At its regular meeting Tuesday morning, the Page County Board of Supervisors discussed sending a letter to the Iowa Utilities Board expressing its opposition to the use of eminent domain for pipelines. of carbon in his riding. Supervisors Chairman Alan Armstrong said the letter would be similar to Montgomery County’s and said he believed eminent domain should not be used in this case, especially without landowner payments.
“If they want to pay landowners for the use of their property and make sure it’s covered, that’s fine with me, but I hear different things,” Armstrong said. “Some counties or some states talk about where they get paid to do this, and some don’t. And that worries me (with) eminent domain – I don’t know if there’s a payment .”
Currently, three carbon pipeline projects have been proposed in Iowa, with Summit Carbon Solutions’ Midwest Express CO2 pipeline running through KMAland to Green Plains LLC in Fremont County. Currently, Summit is the only company submitting its license application to the IUB.
While saying he is also against the land grab process for these projects, supervisor Jacob Holmes says most developers he has spoken with, including those in the ethanol industry, point to sales potential in low-carbon markets.
“I spoke to the guy who was at ISAC this summer because I think it was a different team, and that was his big point was that California would buy ethanol then,” Holmes said. “That’s what he said because they’re all talking about net zero.”

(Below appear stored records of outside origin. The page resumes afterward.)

Lemma rounds_go_on config class inputs : ∀ sys,
  Forall (vouched config class) inputs → Sorted next_round inputs →
  (∀ input, head inputs = Some input → ready_for (ps_EvaluationTime input) (ps_ApplyVersion input) sys) →
  Z.of_nat (written sys + length inputs) ≤ maxUint64 →
  rounds_end config class inputs (sy_key sys) (plan_rounds inputs (sy_key sys)).
Proof.
  induction inputs as [|input inputs IH]; intros sys Hv Hs Hready Hlen; cbn [plan_rounds]; [constructor|].
  apply Forall_cons in Hv as [Hv Hvs]. apply Sorted_inv in Hs as [Hs Hhd]. cbn [length] in Hlen.
  pose proof (one_round config class input sys Hv (Hready input eq_refl) ltac:(lia)) as Hone.
  destruct (plan_round input (sy_key sys)) as [slot key|e|item] eqn:Hround;
    [|by exists [], input, inputs, [], (sy_key sys); split_and!; [|constructor|..]..].
  destruct Hone as (Hdone & sys' & <- & Hlen' & Hnext).
  assert (∀ next, head inputs = Some next → ready_for (ps_EvaluationTime next) (ps_ApplyVersion next) sys') as Hr'.
  { intros next Hn. destruct inputs as [|i inputs]; [done|]. injection Hn as ->. inversion Hhd as [|? ? [Ht Hvv]]; subst. by apply Hnext. }
  specialize (IH sys' Hvs Hs Hr' ltac:(lia)). destruct (plan_rounds inputs (sy_key sys')) as [stuck|[slots key]]; cbn [rounds_end] in *.
  - destruct IH as (past & next & rest & slots & key & -> & Hpast & Hstuck & Hmany).
    exists (input :: past), next, rest, (slot :: slots), key. split_and!; [done|by eapply rounds_next|done..].
  - by eapply rounds_next.
Qed.

(** C17: a Plan's no-data detection never gets stuck on its own record: over any
    number of rounds from an empty store, each later and of a newer version, every
    round loads, evaluates what the record holds and stores what it then remembers,
    judging exactly when it saw everything it needs; what one round stores the next
    reads back and writes over. Only its size stops it: at the first round whose
    evaluation remembers more groups than the store's limit, or than a statement
    counts, and then with that count. *)
Theorem plan_never_stuck config class inputs :
  Forall (vouched config class) inputs → Sorted next_round inputs → Z.of_nat (length inputs) ≤ maxUint64 →
  rounds_end config class inputs missing_key (plan_rounds inputs missing_key).
Proof.
  intros Hv Hs Hlen. apply (rounds_go_on config class inputs started Hv Hs); [|exact Hlen].
  intros input Hh. destruct inputs as [|i inputs]; [done|]. injection Hh as ->. apply Forall_cons in Hv as [Hv _].
  assert (load missing_key = missing_snapshot identity) as Hl by reflexivity.
  split; cbn [sy_key started sy_applied sy_strayed]; rewrite ?Hl; [constructor|done| |done| |done].
  - split; [by left|]. split; [by repeat constructor|constructor|done|done].
  - cbn. pose proof (vo_accepted _ _ _ Hv (mkSnapshot identity 0 no_version "" NoDataMemoryMissing 0 "" "" "" (ps_EvaluationTime input - 1) 0 [] "")
      eq_refl ltac:(cbn; lia)) as Ha. apply (ac_time _ _ _ Ha).
Qed.
End plan.

(** * Examples

    A Plan with a history roster over four rounds on the concrete text: two hosts
    report, one goes silent, and comes back. *)

From S2P Require Import AbsenceVerdicts RosterSpec NoDataExamples.

Definition setting : NoDataConfigV1 := mkConfig 5 ["host"; "host"]%string 2 86400 "STRATEGY".
Definition valid_setting : NoDataConfigV1 := mkConfig 5 ["host"]%string 2 86400 "STRATEGY".

Lemma setting_accepted : config_accepted setting.
Proof. split; try done; try (by right; split; [done|right]); try (apply (bool_decide_unpack _); by vm_compute). Qed.

Example config_well_formed_witness :
  is_ok (ValidateNoDataConfig setting) = true ∧ ValidateNoDataConfig valid_setting = Ok valid_setting.
Proof.
  destruct (config_well_formed setting) as [Hok Hvalid]. split; [apply Hok, setting_accepted|].
  assert (ValidateNoDataConfig setting = Ok valid_setting) as Hv by (by vm_compute). apply (Hvalid valid_setting Hv).
Defined.

Lemma valid_accepted : config_accepted valid_setting.
Proof. split; try done; try (by right; split; [done|right]); try (apply (bool_decide_unpack _); by vm_compute). Qed.

Definition named_digest (source : string) (keys : list string) : option string := Some (String "r"%char (source +:+ join "," keys)).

However, Supervisor Chuck Morris said the Iowa legislature is already trying to resolve the eminent domain issue for carbon pipelines.
“The Legislature has imposed a moratorium until next spring, and the Iowa Utilities Board is not going to deal with it,” Morris said. “The Iowa Public Utilities Board, as I understand it, has the ability to invoke eminent domain as it sees fit, but now it won’t even hear the case until March of next year. “
But, Holmes says the letter would serve alongside the state effort, encouraging pipeline companies to offer more financial incentives to landowners rather than seize land.
“It shows that we really don’t want eminent domain to take place,” Holmes said. “I think the whole point of the moratorium, or whatever they called it, at the start of the year was ‘you guys, we’re not going to let you do eminent domain this year, you gotta get out and try to buy your way.'”
The board intends to speak with members of the Montgomery County Board of Supervisors and draft a letter stating their objection for approval at an upcoming board meeting.